3. Also note that in general the test of the null hypothesis that the intercept is zero is usually
not of interest.
Prediction
We can use our regression equation for prediction; the predicted value y* when x=x* is given by
y* = a + bx*
The standard error of prediction is given by
s.e.(y*) = s √ {1+ 1/n + [x*-mean(x)]2 / Sxx }
The standard error is smallest when x* is close to the mean of the x-values and increases as x*
moves away from the mean, thus prediction is most precise close to the mean of the exposure
variable.
Also note that in general we should avoid extrapolation i.e. using the regression line for
predicting values outside the range of x in the original data, as the linear relationship may not
hold true beyond the range over which it has been fitted.

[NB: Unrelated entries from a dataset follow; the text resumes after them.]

(* ===== verification/Boot.v ===== *)
(** * The page tables of the kernel: paging_init in threads/init.c

    The directory the kernel starts with maps the physical memory at
    [PHYS_BASE] and nothing else; it is what [pagedir_create] copies and what
    the loader of programs relies on. *)

From S2P Require Import Prelude.
From S2P Require Import Mem.
From S2P Require Import Words.
From S2P Require Import Vaddr.
From S2P Require Import Bitmap.
From S2P Require Import Palloc.
From S2P Require Import Pagedir.
Local Open Scope Z_scope.

Module Boot.
Import Mem Words Vaddr Pagedir.

(** ** The code *)

Section code.
(** The running thread, the size of memory, and the symbols of the linker. *)
Context (cur init_ram_pages start end_kernel_text : Z).

Abbreviation get_page := (on_pages (Palloc.palloc_get_page cur (Z.lor Palloc.PAL_ASSERT Palloc.PAL_ZERO))).

(** The body of the loop, with the variable [pt]. *)
Definition map_page (pd : ptr) (page : Z) (pt : ptr) : M state ptr :=
  let paddr := u32 (page * PGSIZE) in
  let! vaddr := lift_res (ptov paddr) in
  let pde_idx := pd_no vaddr in
  let pte_idx := pt_no vaddr in
  let in_kernel_text := (start <=? vaddr) && (vaddr <? end_kernel_text) in
  let! e := on_mem (load32 (pd + 4 * pde_idx)) in
  let! pt := (if e =? 0 then
                let! pt := get_page in
                let! e := lift_res (pde_create pt) in
                do! on_mem (store32 (pd + 4 * pde_idx) e) in
                ret pt
              else ret pt) in
  let! w := lift_res (pte_create_kernel vaddr (negb in_kernel_text)) in
  do! on_mem (store32 (pt + 4 * pte_idx) w) in
  ret pt.

Fixpoint map_loop (n : nat) (pd : ptr) (page : Z) (pt : ptr) : M state unit :=
  match n with O => ret tt | S n' => let! pt := map_page pd page pt in map_loop n' pd (page + 1) pt end.

(** The result is the new value of [init_page_dir]. *)
Definition paging_init : M state ptr :=
  let! pd := get_page in
  do! map_loop (Z.to_nat init_ram_pages) pd 0 NULL in
  let! pa := lift_res (vtop pd) in
  do! modify (fun s => St (pages s) pa ∅) in
  ret pd.
End code.

(** ** Free pages *)

(** The kernel pool has [n] free pages. *)
Definition room (n : nat) (p : Palloc.state) : Prop :=
  exists l, NoDup l /\ length l = n /\ Forall (fun a => Palloc.run p false a 1 false) l.

Lemma room_mem n m p : room n p -> room n (set_mem m p).
Proof. intros (l&Hn&Hl&Hf). exists l. split_and!; [done|done|]. eapply Forall_impl; [exact Hf|]. intros a []. by split; rewrite ?Palloc.get_set_mem. Qed.

Lemma run_other p a p' x : Palloc.pages_set p false a 1 true p' -> Palloc.run p false x 1 false -> x <> a -> Palloc.run p' false x 1 false.
Proof.
  intros [_ [A1 _ _ _] B U] [X1 X2 X3 X4] Hne. destruct (B false) as [B1 B2]. split; rewrite ?B1, ?B2; try done.
  intros b Hb. rewrite U. apply Palloc.in_run_spec in Hb as Hb'. assert (Palloc.in_run a 1 b = false) as ->; [|by rewrite andb_false_r; apply X4].
  apply not_true_is_false. intros Ha%Palloc.in_run_spec. zlia.
Qed.

Lemma get_room cur n p : Palloc.wf p -> room (S n) p ->
  exists a p', Palloc.palloc_get_page cur (Z.lor Palloc.PAL_ASSERT Palloc.PAL_ZERO) p = Ok (a, p') /\ Palloc.pages_set p false a 1 true p' /\
    mem_of p' = Palloc.fill a 1 0 (mem_of p) /\ room n p'.
Proof.
  intros Hw (l&Hn&Hl&Hf). destruct (Palloc.get_multiple_ok cur (Z.lor Palloc.PAL_ASSERT Palloc.PAL_ZERO) 1 p Hw ltac:(lia)) as [(a&p'&E&Hs&Hm)|[Hno _]].
  - exists a, p'. split_and!; [done|done|done|]. destruct (decide (a ∈ l)) as [Ha|Ha].
    + apply elem_of_Permutation in Ha as [k Hk]. rewrite Hk in Hn, Hl, Hf. apply NoDup_cons in Hn as [Hnk Hn]. apply Forall_cons in Hf as [_ Hf]. cbn in Hl.
      exists k. split_and!; [done|lia|]. rewrite Forall_forall in *. intros x Hx. eapply run_other; [exact Hs|by apply Hf|]. intros ->. exact (Hnk Hx).
    + destruct l as [|x l]; [discriminate Hl|]. apply NoDup_cons in Hn as [_ Hn]. apply Forall_cons in Hf as [_ Hf]. cbn in Hl. apply not_elem_of_cons in Ha as [_ Ha]. exists l. split_and!; [done|lia|].
      rewrite Forall_forall in *. intros y Hy. eapply run_other; [exact Hs|by apply Hf|]. intros ->. exact (Ha Hy).
  - destruct l as [|x l]; [discriminate Hl|]. apply Forall_cons in Hf as [Hx _]. by destruct (Hno x).
Qed.
(** * wenchang-data: the data-trust verification pipeline

    A shallow embedding of [src/standards/cross_validator.py] and
    [src/standards/verification_middleware.py], and the properties of the
    credibility classifier, the independence checker, the cross validator
    and the verification middleware.

    Python values are embedded as follows.
    - [str] is a sequence of Unicode code points ([pystr]); the literals of
      the source are written as they are and decoded from UTF-8.
    - A record ([dict] with string keys) is an association list in insertion
      order, which is the order [json.dumps] prints.
    - A raised exception is the [Raise] outcome of [result]. *)

From Stdlib Require Import List NArith ZArith Bool String Ascii Lia.
From Stdlib Require Decimal.
From stdpp Require Import base decidable countable gmap.
Import ListNotations.

Local Open Scope list_scope.

(** ** Strings *)

Abbreviation codepoint := N (only parsing).
Abbreviation pystr := (list N) (only parsing).

Local Open Scope N_scope.

Fixpoint bytes_of (s : string) : list N :=
  match s with
  | EmptyString => []
  | String a s' => N_of_ascii a :: bytes_of s'
  end.

(** Decoder for the UTF-8 text of the literals. *)
Fixpoint utf8_decode (bs : pystr) : pystr :=
  match bs with
  | [] => []
  | b0 :: r0 =>
    if b0 <? 128 then b0 :: utf8_decode r0
    else
      match r0 with
      | [] => []
      | b1 :: r1 =>
        if b0 <? 224 then ((b0 - 192) * 64 + (b1 - 128)) :: utf8_decode r1
        else
          match r1 with
          | [] => []
          | b2 :: r2 =>
            if b0 <? 240
            then ((b0 - 224) * 4096 + (b1 - 128) * 64 + (b2 - 128))
                   :: utf8_decode r2
            else
              match r2 with
              | [] => []
              | b3 :: r3 =>
                ((b0 - 240) * 262144 + (b1 - 128) * 4096
                 + (b2 - 128) * 64 + (b3 - 128)) :: utf8_decode r3
              end
          end
      end
  end.

(** [py "..."] is the Python literal ['...']. *)
Definition py (s : string) : pystr := utf8_decode (bytes_of s).

Definition str_eqb (a b : pystr) : bool :=
  if decide (a = b) then true else false.

(** [s.startswith(p)] *)
Fixpoint startswith (p s : pystr) : bool :=
  match p, s with
  | [], _ => true
  | _ :: _, [] => false
  | a :: p', b :: s' => (a =? b) && startswith p' s'
  end.

(** [p in s] for two strings: substring containment. *)
Fixpoint contains (p s : pystr) : bool :=
  startswith p s ||
  match s with
  | [] => false
  | _ :: s' => contains p s'
  end.

(** [sep.join(parts)] *)
Fixpoint join (sep : pystr) (parts : list pystr) : pystr :=
  match parts with
  | [] => []
  | [x] => x
  | x :: rest => x ++ sep ++ join sep rest
  end.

Note that we have seen how to use the predict command to find our predicted values
corresponding to each observation. We can use predict with the stdf option to find standard
errors for the predicted values (stdf is short for standard error of the forecast value)
predict seyfit , stdf
Ex: Since measuring plasma volume is time consuming, we may wish to predict it from body
weight. The predicted plasma volume for a man weighing 66 kg is
0.0832 + 0.0436*66 = 2.96 litres
s.e. (y*) = 0.2189 √ {1+ 1/8 + [66 – 66.9]2 / 205.375 } = 0.23 litres
So 95% confidence limits for the plasma volume for a man of 66 kg (known as the prediction
interval) are
2.96 ± 2.45 * 0.23 or (2.40 ; 3.52).
9
Correlation
As well as estimating the best fitting straight line, we may wish to examine the strength of the
linear association between the outcome and exposure variable. This is measured by the
correlation coefficient r which is estimated as
r = Sxy / √{ Sxx Syy }
In our example on plasma volume
r = 8.96 / √{ 205.375 * 0.6780 } = 0.76
The correlation coefficient always lies between -1 and 1 and equals zero if there is no linear
association between x and y. It is positive if high values of y are associated with high values of x
and low values of y are associated with low values of x; the higher its value, the stronger the
association. It is negative if high values of y are associated with low values of x and low values
of y are associated with high values of x. The correlation coefficient has the same sign as the
regression slope b.
A useful interpretation of the correlation coefficient is that it is the number of standard deviations
that the outcome y changes for each standard deviation change in the exposure x.
For larger samples (n>100) this gives a simple method of finding a confidence interval for the
correlation coefficient.
For studies with smaller sample sizes, confidence intervals for the correlation coefficient can be
derived using Fisher’s transformation
zr = 0.5 loge {(1+r) / (1-r)}
s.e.(zr) ≈ 1 / √ (n-3)
We can then find a confidence interval for zr which can then be back-transformed to give a
confidence interval for r using the inverse of Fisher’s transformation
r = {exp(2 zr ) – 1} / {exp(2 zr ) + 1}
10
In our example
zr = 0.5 loge {(1.76) / (0.24)} = 0.994
s.e.(zr) ≈ 1 / √ (8-3) = 0.447
So our 95% c.i. for zr is
0.994 – 1.96*0.447 ; 0.994 + 1.96*0.447
or 0.1176 ; 1.8706
Applying the inverse of Fisher’s transformation gives a confidence interval for r of
0.1171 ; 0.9536
Note that R2, the proportion of variation in y explained by its relationship to x, is simply the
square of the correlation coefficient.
Correlation is particularly useful when looking for association between variables when there is
no clear outcome variable and no clear exposure variable (e.g. if we look for an association
between the results of two blood chemistry variables such as sodium and potassium) and will be
important later on when we consider multi-collinearity between exposure variables in multiple
regression. For examining the relationship between an outcome variable and an exposure
variable, simple linear regression is generally preferred by many statisticians.